[Stored items]
————

(* ===== verification/Database.v ===== *)
(** * Database

    The PostgreSQL schema of the execution service ([services/agents-api/
    migrations]) as a record of tables, and the transaction monad the store's
    operations run in.

    A table is the list of its rows in insertion order.  [clock_timestamp()] and
    [uuid.New()] read an [Oracle]; identity columns draw from a counter that a
    rollback does not reset, as in PostgreSQL. *)
From stdpp Require Import base tactics list strings numbers.
From S2P Require Import Prelude GoJson Contract.

(** ** Rows *)

Record session_row := MkSession {
  s_id : N; s_tenant : N; s_engine : string; s_metadata : json;
  s_key : string; s_request_hash : string; s_created : Z; s_config : json;
  s_event_seq : Z; s_creation_hash : option string; s_deleted : option Z;
  s_creator : option (string * string);
}.

Record turn_row := MkTurnRow {
  t_id : N; t_session : N; t_status : string; t_created : Z;
  t_started : option Z; t_completed : option Z; t_cancel : option Z;
  t_outcome : json; t_event_count : Z; t_event_bytes : Z;
  t_usage : option TokenUsage; t_capture : bool;
}.

Record input_row := MkInputRow {
  in_seq : Z; in_session : N; in_turn : option N; in_key : string;
  in_kind : string; in_payload : json; in_created : Z; in_pos : Z;
}.

Record tevent_row := MkTurnEvent {
  te_session : N; te_turn : N; te_ordinal : Z; te_kind : string;
  te_payload : json; te_created : Z;
}.

Record call_row := MkCall {
  fc_session : N; fc_turn : N; fc_call : string; fc_executor : string;
  fc_name : string; fc_args : json; fc_result : option json; fc_applied : bool;
  fc_created : Z;
}.

Record item_row := MkItemRow {
  si_id : N; si_session : N; si_turn : N; si_created : Z; si_position : Z;
  si_payload : json; si_output : option Z;
}.

Record device_row := MkDevice {
  d_id : N; d_tenant : N; d_name : string; d_hash : string; d_created : Z;
  d_seen : option Z; d_revoked : option Z; d_environment : option N;
}.

Record binding_row := MkBinding { b_session : N; b_device : N; b_native : string }.

Record env_row := MkEnvironment { e_id : N; e_session : N; e_status : string; e_created : Z }.

Record conn_row := MkConnection { cn_env : N; cn_gen : N; cn_rev : Z }.

Record res_row := MkReservation {
  r_id : N; r_session : N; r_key : string; r_batch : json; r_state : string;
  r_created : Z; r_deadline : Z; r_settled : option Z; r_initial : bool;
}.

Record write_row := MkWrite {
  w_id : N; w_env : N; w_device : N; w_sha : string; w_state : string;
  w_created : Z; w_settled : option Z;
}.

Record alloc_row := MkAlloc {
  al_id : N; al_env : N; al_device : N; al_provider : N; al_state : string;
  al_settled : bool; al_created : Z; al_kept : Z; al_released : option Z;
  al_init : string;
}.

Record artifact_row := MkArtifact {
  ar_id : N; ar_session : N; ar_turn : N; ar_env : N; ar_path : string;
  ar_size : Z; ar_oid : N; ar_sha : string; ar_created : option Z;
}.

Record subagent_row := MkSubagent {
  sa_id : N; sa_session : N; sa_device : N; sa_engine : string; sa_native : string;
  sa_parent : string; sa_native_created : Z; sa_turn : N; sa_ordinal : Z;
}.

(** ** Session change log *)

(** [store.Turn], the snapshot a change carries; [None] is a zero time. *)
Record Turn := MkTurn {
  tn_id : string; tn_session : string; tn_status : string; tn_created : Z;
  tn_started : option Z; tn_completed : option Z; tn_cancel : option Z;
  tn_usage : option TokenUsage; tn_outcome : option json; tn_capture : bool;
}.

Record StreamError := MkStreamError { ste_code : string; ste_type : string; ste_message : string }.

Record EnvironmentState := MkEnvState {
  es_id : string; es_type : string; es_status : string; es_error : option StreamError }.

(** [v1.SessionEvent]; the store never fills its Session, Turn and Error members. *)
Record SessionEvent := MkEvent {
  ev_type : string; ev_id : string; ev_session : string; ev_turn : string;
  ev_item : option Item; ev_item_id : string; ev_output_index : option Z;
  ev_content_index : option Z; ev_part : option ItemContent;
  ev_delta : option string; ev_text : option string;
  ev_environment : option EnvironmentState;
}.

Definition zero_event : SessionEvent :=
  MkEvent "" "" "" "" None "" None None None None None None.

Record FunctionCallAction := MkFunctionAction {
  fa_type : string; fa_call : string; fa_name : string; fa_turn : string; fa_args : json }.

Record EnvironmentInputActivity := MkActivity {
  ac_status : string; ac_environment : string; ac_failure : string; ac_last : Z }.

#[global] Instance Activity_eq_dec : EqDecision EnvironmentInputActivity.
Proof. solve_decision. Defined.

Record SessionChange := MkChange {
  sc_sequence : Z; sc_event : SessionEvent; sc_turn : option Turn;
  sc_usage : option TokenUsage; sc_actions : list FunctionCallAction;
  sc_activity : option EnvironmentInputActivity;
}.

Record sevent_row := MkSessionEvent { se_session : N; se_seq : Z; se_change : SessionChange }.

(** ** The database *)

(** A stored initial file, without its sealed contents. *)
Record file_row := MkFile { fl_id : N; fl_session : N; fl_position : Z; fl_path : string; fl_size : Z }.

Record db := MkDB {
  sessions : list session_row;
  turns : list turn_row;
  turn_inputs : list input_row;
  turn_events : list tevent_row;
  function_calls : list call_row;
  session_items : list item_row;
  session_events : list sevent_row;
  devices : list device_row;
  session_devices : list binding_row;
  environments : list env_row;
  environment_connections : list conn_row;
  reservations : list res_row;
  file_writes : list write_row;
  allocations : list alloc_row;
  artifacts : list artifact_row;
  subagents : list subagent_row;
  initial_files : list file_row;
  setups : list N;            (** Sessions with a row in environment_setups *)
  model_executions : list N;  (** Sessions with a row in session_model_execution *)
  large_objects : list N;
}.

Definition empty_db : db := MkDB [] [] [] [] [] [] [] [] [] [] [] [] [] [] [] [] [] [] [] [].

Section db_setters.
Context (d : db).
Definition with_sessions x := MkDB x (turns d) (turn_inputs d) (turn_events d) (function_calls d) (session_items d) (session_events d) (devices d) (session_devices d) (environments d) (environment_connections d) (reservations d) (file_writes d) (allocations d) (artifacts d) (subagents d) (initial_files d) (setups d) (model_executions d) (large_objects d).
Definition with_turns x := MkDB (sessions d) x (turn_inputs d) (turn_events d) (function_calls d) (session_items d) (session_events d) (devices d) (session_devices d) (environments d) (environment_connections d) (reservations d) (file_writes d) (allocations d) (artifacts d) (subagents d) (initial_files d) (setups d) (model_executions d) (large_objects d).
Definition with_turn_inputs x := MkDB (sessions d) (turns d) x (turn_events d) (function_calls d) (session_items d) (session_events d) (devices d) (session_devices d) (environments d) (environment_connections d) (reservations d) (file_writes d) (allocations d) (artifacts d) (subagents d) (initial_files d) (setups d) (model_executions d) (large_objects d).
Definition with_turn_events x := MkDB (sessions d) (turns d) (turn_inputs d) x (function_calls d) (session_items d) (session_events d) (devices d) (session_devices d) (environments d) (environment_connections d) (reservations d) (file_writes d) (allocations d) (artifacts d) (subagents d) (initial_files d) (setups d) (model_executions d) (large_objects d).
Definition with_function_calls x := MkDB (sessions d) (turns d) (turn_inputs d) (turn_events d) x (session_items d) (session_events d) (devices d) (session_devices d) (environments d) (environment_connections d) (reservations d) (file_writes d) (allocations d) (artifacts d) (subagents d) (initial_files d) (setups d) (model_executions d) (large_objects d).
Definition with_session_items x := MkDB (sessions d) (turns d) (turn_inputs d) (turn_events d) (function_calls d) x (session_events d) (devices d) (session_devices d) (environments d) (environment_connections d) (reservations d) (file_writes d) (allocations d) (artifacts d) (subagents d) (initial_files d) (setups d) (model_executions d) (large_objects d).
Definition with_session_events x := MkDB (sessions d) (turns d) (turn_inputs d) (turn_events d) (function_calls d) (session_items d) x (devices d) (session_devices d) (environments d) (environment_connections d) (reservations d) (file_writes d) (allocations d) (artifacts d) (subagents d) (initial_files d) (setups d) (model_executions d) (large_objects d).
Definition with_devices x := MkDB (sessions d) (turns d) (turn_inputs d) (turn_events d) (function_calls d) (session_items d) (session_events d) x (session_devices d) (environments d) (environment_connections d) (reservations d) (file_writes d) (allocations d) (artifacts d) (subagents d) (initial_files d) (setups d) (model_executions d) (large_objects d).
Definition with_session_devices x := MkDB (sessions d) (turns d) (turn_inputs d) (turn_events d) (function_calls d) (session_items d) (session_events d) (devices d) x (environments d) (environment_connections d) (reservations d) (file_writes d) (allocations d) (artifacts d) (subagents d) (initial_files d) (setups d) (model_executions d) (large_objects d).
Definition with_environments x := MkDB (sessions d) (turns d) (turn_inputs d) (turn_events d) (function_calls d) (session_items d) (session_events d) (devices d) (session_devices d) x (environment_connections d) (reservations d) (file_writes d) (allocations d) (artifacts d) (subagents d) (initial_files d) (setups d) (model_executions d) (large_objects d).
Definition with_environment_connections x := MkDB (sessions d) (turns d) (turn_inputs d) (turn_events d) (function_calls d) (session_items d) (session_events d) (devices d) (session_devices d) (environments d) x (reservations d) (file_writes d) (allocations d) (artifacts d) (subagents d) (initial_files d) (setups d) (model_executions d) (large_objects d).
Definition with_reservations x := MkDB (sessions d) (turns d) (turn_inputs d) (turn_events d) (function_calls d) (session_items d) (session_events d) (devices d) (session_devices d) (environments d) (environment_connections d) x (file_writes d) (allocations d) (artifacts d) (subagents d) (initial_files d) (setups d) (model_executions d) (large_objects d).
Definition with_file_writes x := MkDB (sessions d) (turns d) (turn_inputs d) (turn_events d) (function_calls d) (session_items d) (session_events d) (devices d) (session_devices d) (environments d) (environment_connections d) (reservations d) x (allocations d) (artifacts d) (subagents d) (initial_files d) (setups d) (model_executions d) (large_objects d).
Definition with_allocations x := MkDB (sessions d) (turns d) (turn_inputs d) (turn_events d) (function_calls d) (session_items d) (session_events d) (devices d) (session_devices d) (environments d) (environment_connections d) (reservations d) (file_writes d) x (artifacts d) (subagents d) (initial_files d) (setups d) (model_executions d) (large_objects d).
Definition with_artifacts x := MkDB (sessions d) (turns d) (turn_inputs d) (turn_events d) (function_calls d) (session_items d) (session_events d) (devices d) (session_devices d) (environments d) (environment_connections d) (reservations d) (file_writes d) (allocations d) x (subagents d) (initial_files d) (setups d) (model_executions d) (large_objects d).
Definition with_subagents x := MkDB (sessions d) (turns d) (turn_inputs d) (turn_events d) (function_calls d) (session_items d) (session_events d) (devices d) (session_devices d) (environments d) (environment_connections d) (reservations d) (file_writes d) (allocations d) (artifacts d) x (initial_files d) (setups d) (model_executions d) (large_objects d).
Definition with_initial_files x := MkDB (sessions d) (turns d) (turn_inputs d) (turn_events d) (function_calls d) (session_items d) (session_events d) (devices d) (session_devices d) (environments d) (environment_connections d) (reservations d) (file_writes d) (allocations d) (artifacts d) (subagents d) x (setups d) (model_executions d) (large_objects d).
Definition with_setups x := MkDB (sessions d) (turns d) (turn_inputs d) (turn_events d) (function_calls d) (session_items d) (session_events d) (devices d) (session_devices d) (environments d) (environment_connections d) (reservations d) (file_writes d) (allocations d) (artifacts d) (subagents d) (initial_files d) x (model_executions d) (large_objects d).
Definition with_model_executions x := MkDB (sessions d) (turns d) (turn_inputs d) (turn_events d) (function_calls d) (session_items d) (session_events d) (devices d) (session_devices d) (environments d) (environment_connections d) (reservations d) (file_writes d) (allocations d) (artifacts d) (subagents d) (initial_files d) (setups d) x (large_objects d).
Definition with_large_objects x := MkDB (sessions d) (turns d) (turn_inputs d) (turn_events d) (function_calls d) (session_items d) (session_events d) (devices d) (session_devices d) (environments d) (environment_connections d) (reservations d) (file_writes d) (allocations d) (artifacts d) (subagents d) (initial_files d) (setups d) (model_executions d) x.
End db_setters.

————

Return every line from the entries above that contains the word "Require".

▸ **Solution to the problem**
From stdpp Require Import base tactics list strings numbers.
From S2P Require Import Prelude GoJson Contract.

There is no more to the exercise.